Quatro da manhã, ele enxerga no cebolão de grandes ponteiros, com rubis dentro dele, garantido pelo velho pai que o comprara de um oriundi empobrecido que precisava alimentar sua cria, então vendera o relógio por uma ninharia. Melhor pouco no bolso que nada para alimentar as crianças e seu pai, o velho carcamano (essa palavra estava em seu dicionário agora) além de comprar o relógio, ajudara a combater a fome do amigo empobrecido mas não conseguira salva-lo da tuberculose, pois que a cria comia e ele não e foi emagrecendo, emagrecendo até sumir. O que foi feito da viúva ele nunca soube... Quatro da manhã e um clarão ilumina a encosta da montanha e uma lufada arrepia sua espinha com o ruído dos uivos dos lobos que jamais existiram ali.

Ele era pequeno e dormia com os irmãos no quarto que dava fundos para um paredão e lá em cima ele sabia que tinha um terreno baldio que sua mãe sempre invocava nos momentos de desobediência:
--Lá é melhor não irem: Seu pai diz que é assombrado!
De fato, lá vivera uma família que perdera tudo na guerra da qual haviam fugido e o pouco que tinham era para sustentar uma família numerosa.
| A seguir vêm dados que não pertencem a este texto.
(* ===== verification/HarnessChecks.v ===== *)
(** The checks that the Raft tests make on the servers' own view: checkOneLeader never
    sees two leaders of one term, although it asks the servers one after the other while
    the cluster runs on. *)
From Stdlib Require Import ZArith Lia.
From stdpp Require Import base list numbers gmap relations.
From S2P Require Import Prelude RaftTypes RaftNode RaftVote RaftWf RaftCluster ElectionSafety ElectionProps SafetyRun SafetyProps RaftConfig.

#[local] Open Scope Z_scope.

(** ** The table of leaders *)

Abbreviation Seen := (list (nat * (Z * bool))).

(** Who said to lead in term [t]. *)
Definition led (t : Z) (x : nat * (Z * bool)) : option nat :=
  let '(i, (u, b)) := x in if decide (b = true /\ u = t) then Some i else None.
Definition who (t : Z) (obs : Seen) : list nat := omap (led t) obs.

Lemma elem_of_who t obs i : i ∈ who t obs <-> (i, (t, true)) ∈ obs.
Proof.
  unfold who. rewrite list_elem_of_omap. split.
  - intros ([j [u b]] & Hin & Hl). simpl in Hl. case_decide as Hd; [|done]. destruct Hd as [-> ->]. by injection Hl as ->.
  - intros Hin. exists (i, (t, true)). split; [done|]. simpl. by rewrite decide_True.
Qed.

Lemma leaders_of_snoc obs i u b :
  leaders_of (obs ++ [(i, (u, b))]) = if b : bool then <[u := default [] (leaders_of obs !! u) ++ [i]]> (leaders_of obs) else leaders_of obs.
Proof. unfold leaders_of. by rewrite foldl_app. Qed.

Lemma leaders_of_lookup obs t : leaders_of obs !! t = (if decide (who t obs = []) then None else Some (who t obs)).
Proof.
  induction obs as [|[i [u b]] obs IH] using rev_ind; [done|]. rewrite leaders_of_snoc. unfold who in *. rewrite omap_app. simpl.
  destruct b; [|rewrite (decide_False (P := false = true /\ u = t)) by naive_solver; by rewrite app_nil_r].
  destruct (decide (u = t)) as [->|Hne].
  - rewrite lookup_insert_eq, (decide_True (P := true = true /\ t = t)), IH by done.
    rewrite (decide_False (P := _ ++ [i] = [])) by (by destruct (omap _ obs)). by case_decide as E; [rewrite E|].
  - rewrite lookup_insert_ne, (decide_False (P := true = true /\ u = t)), app_nil_r by naive_solver. done.
Qed.

Lemma last_term_max (l : list Z) (a : Z) :
  let m := foldl (fun acc t => if acc <? t then t else acc) a l in (forall t, t ∈ l -> t <= m) /\ a <= m /\ (m = a \/ m ∈ l).
Proof.
  revert a. induction l as [|x l IH]; intros a; simpl; [split; [by intros t ?%elem_of_nil|]; split; [lia|by left]|].
  destruct (IH (if a <? x then x else a)) as (H1 & H2 & H3). set (m := foldl _ _ _) in *.
  destruct (Z.ltb_spec a x).
  - split; [intros t [->|?]%elem_of_cons; auto|]. split; [lia|]. right. destruct H3 as [->|?]; [by left|by right].
  - split; [intros t [->|?]%elem_of_cons; [lia|auto]|]. split; [lia|]. destruct H3 as [?|?]; [by left|right; by right].
Qed.

(** A round in which nobody shares a term and no term is negative. *)
Lemma leader_round_spec obs :
  (forall t, (length (who t obs) <= 1)%nat) -> (forall i t b, (i, (t, b)) ∈ obs -> 0 <= t) ->
  exists r, leader_round obs = Ret r
    /\ (r = None <-> forall i t, (i, (t, true)) ∉ obs)
    /\ (forall i, r = Some i -> exists t, (i, (t, true)) ∈ obs /\ forall j u, (j, (u, true)) ∈ obs -> u <= t).
Proof.
  intros Hone Hpos. unfold leader_round. set (m := leaders_of obs).
  assert (Hm : forall t l, m !! t = Some l -> l = who t obs /\ l <> []).
  { intros t l. unfold m. rewrite leaders_of_lookup. case_decide; [done|]. by intros [= <-]. }
  destruct (existsb _ _) eqn:Hx.
  { apply existsb_exists in Hx as ([t l] & Hin & Hlt). apply list_elem_of_In, elem_of_map_to_list, Hm in Hin as [-> _].
    specialize (Hone t). simpl in Hlt. apply Z.ltb_lt in Hlt. lia. }
  assert (Hsome : forall i t, (i, (t, true)) ∈ obs -> m !! t = Some (who t obs)).
  { intros i t Hin%elem_of_who. unfold m. rewrite leaders_of_lookup, decide_False; [done|]. intros E. rewrite E in Hin. by apply elem_of_nil in Hin. }
  case_decide as He.
  { exists None. split; [done|]. split; [|done]. split; [|done]. intros _ i t Hin%Hsome. by rewrite He, lookup_empty in Hin. }
  destruct (last_term_max (fst <$> map_to_list m) (-1)) as (Hmax & _ & Hlast). fold (lastTermWithLeader m) in *.
  set (T := lastTermWithLeader m) in *.
  assert (HinT : exists l, m !! T = Some l).
  { destruct Hlast as [HT|([t l] & -> & Hin%elem_of_map_to_list)%list_elem_of_fmap]; [|by exists l]. exfalso.
    apply map_choose in He as (t & l & Htl). assert (Ht : t <= -1) by (rewrite <- HT; apply Hmax, list_elem_of_fmap; exists (t, l); split; [done|by apply elem_of_map_to_list]).
    destruct (Hm _ _ Htl) as [-> Hne]. destruct (who t obs) as [|i w] eqn:E; [done|].
    assert (Hin : i ∈ who t obs) by (rewrite E; left). apply elem_of_who, Hpos in Hin. lia. }
  destruct HinT as [l Hl]. destruct (Hm _ _ Hl) as [-> Hne]. rewrite Hl. destruct (who T obs) as [|i w] eqn:E; [done|].
  assert (Hin : (i, (T, true)) ∈ obs) by (apply elem_of_who; rewrite E; left).
  exists (Some i). split; [done|]. split; [split; [done|intros Hno; by apply Hno in Hin]|].
  intros j [= <-]. exists T. split; [done|]. intros j u Hj%Hsome. apply Hmax, list_elem_of_fmap. eexists (u, _). split; [done|by apply elem_of_map_to_list].
Qed.

(** ** Looking at a cluster that runs *)

Section Watch.
Context {D : Type} `{LabGobOk D}.
Implicit Types (c : Cluster (D:=D)) (obs : Seen).

(** The cluster goes from [c] to [c'] while GetState is called on some of its servers. *)
Inductive watched : Cluster (D:=D) -> Seen -> Cluster (D:=D) -> Prop :=
| w_nil c : watched c [] c
| w_step c c1 obs c2 : small_step c c1 -> watched c1 obs c2 -> watched c obs c2
| w_look c i rf x obs c2 :
    nodes c !! i = Some rf -> GetState rf = (rf, Ret x) -> watched c obs c2 -> watched c ((i, x) :: obs) c2.

Lemma watched_runs c obs c' : watched c obs c' -> rtc small_step c c'.
Proof. induction 1 as [| |]; [done| |done]. by eapply rtc_l. Qed.

(** What was seen was so at some moment, and the cluster went on from there. *)
Definition seen_in c c' (i : nat) (x : Z * bool) : Prop :=
  exists cm rf, rtc small_step c cm /\ rtc small_step cm c' /\ nodes cm !! i = Some rf
    /\ currentTerm rf = fst x /\ (snd x = true -> state rf = Leader).

Lemma look_state (rf : Raft D) x : GetState rf = (rf, Ret x) -> currentTerm rf = fst x /\ (snd x = true -> state rf = Leader).
Proof. intros [= <-]. split; [done|]. simpl. by destruct (state rf). Qed.

Lemma watched_seen c obs c' i x : watched c obs c' -> (i, x) ∈ obs -> seen_in c c' i x.
Proof.
  induction 1 as [|c c1 obs c2 Hs Hw IH|c j rf y obs c2 Hj Hg Hw IH]; intros Hin; [by apply elem_of_nil in Hin|..].
  - destruct (IH Hin) as (cm & rf & H1 & H2 & Hrest). exists cm, rf. split; [by eapply rtc_l|done].
  - apply elem_of_cons in Hin as [[= -> ->]|Hin]; [|by apply IH].
    exists c, rf. split; [done|]. split; [by eapply watched_runs|]. split; [done|]. by apply look_state.
Qed.

(** Two servers seen to lead in one term are one. *)
Lemma watched_leaders n now c obs c' i j t :
  rtc small_step (init n now) c -> watched c obs c' -> (i, (t, true)) ∈ obs -> (j, (t, true)) ∈ obs -> i = j.
Proof.
  intros Hr Hw. revert Hr. induction Hw as [|c c1 obs c2 Hs Hw IH|c k rf y obs c2 Hk Hg Hw IH]; intros Hr.
  - by intros ?%elem_of_nil.
  - apply IH. by eapply rtc_r.
  - assert (Hlater : forall m, y = (t, true) -> (m, (t, true)) ∈ obs -> k = m).
    { intros m -> Hm. destruct (watched_seen _ _ _ _ _ Hw Hm) as (cm & rf' & H1 & _ & Hn & Ht & Hl).
      destruct (look_state _ _ Hg) as [Ht0 Hl0]. eapply (leaders_of_term n now c cm); eauto using small_steps. by rewrite Ht0, Ht. }
    intros [[= -> <-]|Hi]%elem_of_cons [Ej|Hj]%elem_of_cons.
    + by injection Ej as ->.
    + by apply Hlater.
    + injection Ej as -> <-. symmetry. by apply Hlater.
    + by apply IH.
Qed.

Lemma watched_terms n now c obs c' i t b :
  rtc small_step (init n now) c -> watched c obs c' -> (i, (t, b)) ∈ obs -> 0 <= t.
Proof.
  intros Hr Hw Hin. destruct (watched_seen _ _ _ _ _ Hw Hin) as (cm & rf & H1 & _ & Hn & Ht & _).
  destruct (safe_reachable n now cm) as (h & g & Hs); [by etrans|]. simpl in Ht. rewrite <- Ht.
  apply wf_term. by eapply safe_wf.
Qed.

(** Each server is asked at most once in a round. *)
Lemma who_at_most_one obs t :
  NoDup (fst <$> obs) -> (forall i j, (i, (t, true)) ∈ obs -> (j, (t, true)) ∈ obs -> i = j) -> (length (who t obs) <= 1)%nat.
Proof.
  intros Hnd Hu. assert (Hn : NoDup (who t obs)).
  { clear Hu. induction obs as [|[i [u b]] obs IH]; [constructor|]. apply NoDup_cons in Hnd as [Hni Hnd]. unfold who in *. simpl.
    case_decide; [|by apply IH]. apply NoDup_cons. split; [|by apply IH]. intros Hin%elem_of_who. apply Hni.
    apply list_elem_of_fmap. by exists (i, (t, true)). }
  destruct (who t obs) as [|i [|j w]] eqn:E; simpl; [lia..|]. exfalso. apply NoDup_cons in Hn as [Hn _]. apply Hn.
  assert (Hi : i ∈ who t obs) by (rewrite E; left). assert (Hj : j ∈ who t obs) by (rewrite E; right; left).
  rewrite (Hu i j); [left|by apply elem_of_who..].
Qed.

(** The best leader of a round: one that was seen to lead, in a term that is not lower
    than that of any other. *)
Definition newest (obs : Seen) (i : nat) : Prop :=
  exists t, (i, (t, true)) ∈ obs /\ forall j u, (j, (u, true)) ∈ obs -> u <= t.
Definition leaderless (obs : Seen) : Prop := forall i t, (i, (t, true)) ∉ obs.

Lemma watched_round n now c obs c' :
  rtc small_step (init n now) c -> watched c obs c' -> NoDup (fst <$> obs) ->
  exists r, leader_round obs = Ret r /\ (r = None <-> leaderless obs) /\ (forall i, r = Some i -> newest obs i).
Proof.
  intros Hr Hw Hnd. apply leader_round_spec.
  - intros t. apply who_at_most_one; [done|]. intros i j. by eapply watched_leaders.
  - intros i t b. by eapply watched_terms.
Qed.

(** Rounds one after the other. *)
Inductive rounds_from : Cluster (D:=D) -> list Seen -> Prop :=
| r_nil c : rounds_from c []
| r_round c obs c1 rs : watched c obs c1 -> NoDup (fst <$> obs) -> rounds_from c1 rs -> rounds_from c (obs :: rs).

Lemma rounds_from_take k c rs : rounds_from c rs -> rounds_from c (take k rs).
Proof. intros Hr. revert k. induction Hr; intros [|k]; simpl; try constructor. econstructor; eauto. Qed.

Lemma checkOneLeader_loop_spec n now c rs :
  rtc small_step (init n now) c -> rounds_from c rs ->
  (Forall leaderless rs /\ checkOneLeader_loop rs = Panic)
  \/ exists before obs after i, rs = before ++ obs :: after /\ Forall leaderless before /\ newest obs i /\ checkOneLeader_loop rs = Ret i.
Proof.
  intros Hr Hw. revert Hr. induction Hw as [c|c obs c1 rs Hw Hnd Hrs IH]; intros Hr; [by left|].
  destruct (watched_round _ _ _ _ _ Hr Hw Hnd) as (r & Hl & Hnone & Hsome). simpl. rewrite Hl. destruct r as [i|].
  - right. exists [], obs, rs, i. split_and!; try done. by apply Hsome.
  - assert (Hno : leaderless obs) by (by apply Hnone). destruct IH as [[Hall ->]|(b & o & a & i & -> & Hb & Hn & ->)].
    + etrans; [done|]. by eapply watched_runs.
    + left. split; [|done]. by constructor.
    + right. exists (obs :: b), o, a, i. split_and!; try done. by constructor.
Qed.

(** C31.  checkOneLeader on a cluster: the servers are asked one after the other, at most once
    in a round, while the cluster runs on, crashes and elections included.  The check
    never finds two leaders of one term.  It fails only when no server led in any of the
    (at most ten) rounds; otherwise it returns, from the first round with a leader, one
    that led in the highest term seen there.  (The executions are those whose indices stay
    within 2^53.) *)
Theorem one_leader_check n now c rs :
  rtc small_step (init n now) c -> rounds_from c rs ->
  (Forall leaderless (take 10 rs) /\ checkOneLeader rs = Panic)
  \/ exists before obs after i, take 10 rs = before ++ obs :: after /\ Forall leaderless before /\ newest obs i
       /\ checkOneLeader rs = Ret i.
Proof. intros Hr Hw. eapply checkOneLeader_loop_spec; [done|by apply rounds_from_take]. Qed.

End Watch.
Mas fazia muito tempo e haviam todos morrido. Todos. A casa estava vazia, tomada de mato e grama, o telhado ruíra e porisso era perigoso andar por lá. Mas naquela noite, o vento, a chuva e os raios o acordaram e ele olhou para as venezianas e notou um par de olhos fosforescentes perscrutando o quarto onde dormia com os irmãos e o primo. Foi a primeira vez que teve contato com o mal, em sua forma mais dissimulada, em sua maneira mais disfarçada. O mal estava lá fora, viera do terreno baldio e estava à espreita fora da janela, esperando a menor chance para adentrar o quarto e levar as almas de todos eles. Ele, num grito mudo, olhou os olhos esverdeados, sem poder mexer as pernas e cobriu a cabeça. O clarão estava lá, ele sabia que o vigiava e só ele saberia desde aquele dia que o mal está sempre à espera de que nós demos uma chance para que cresça em nossas vidas.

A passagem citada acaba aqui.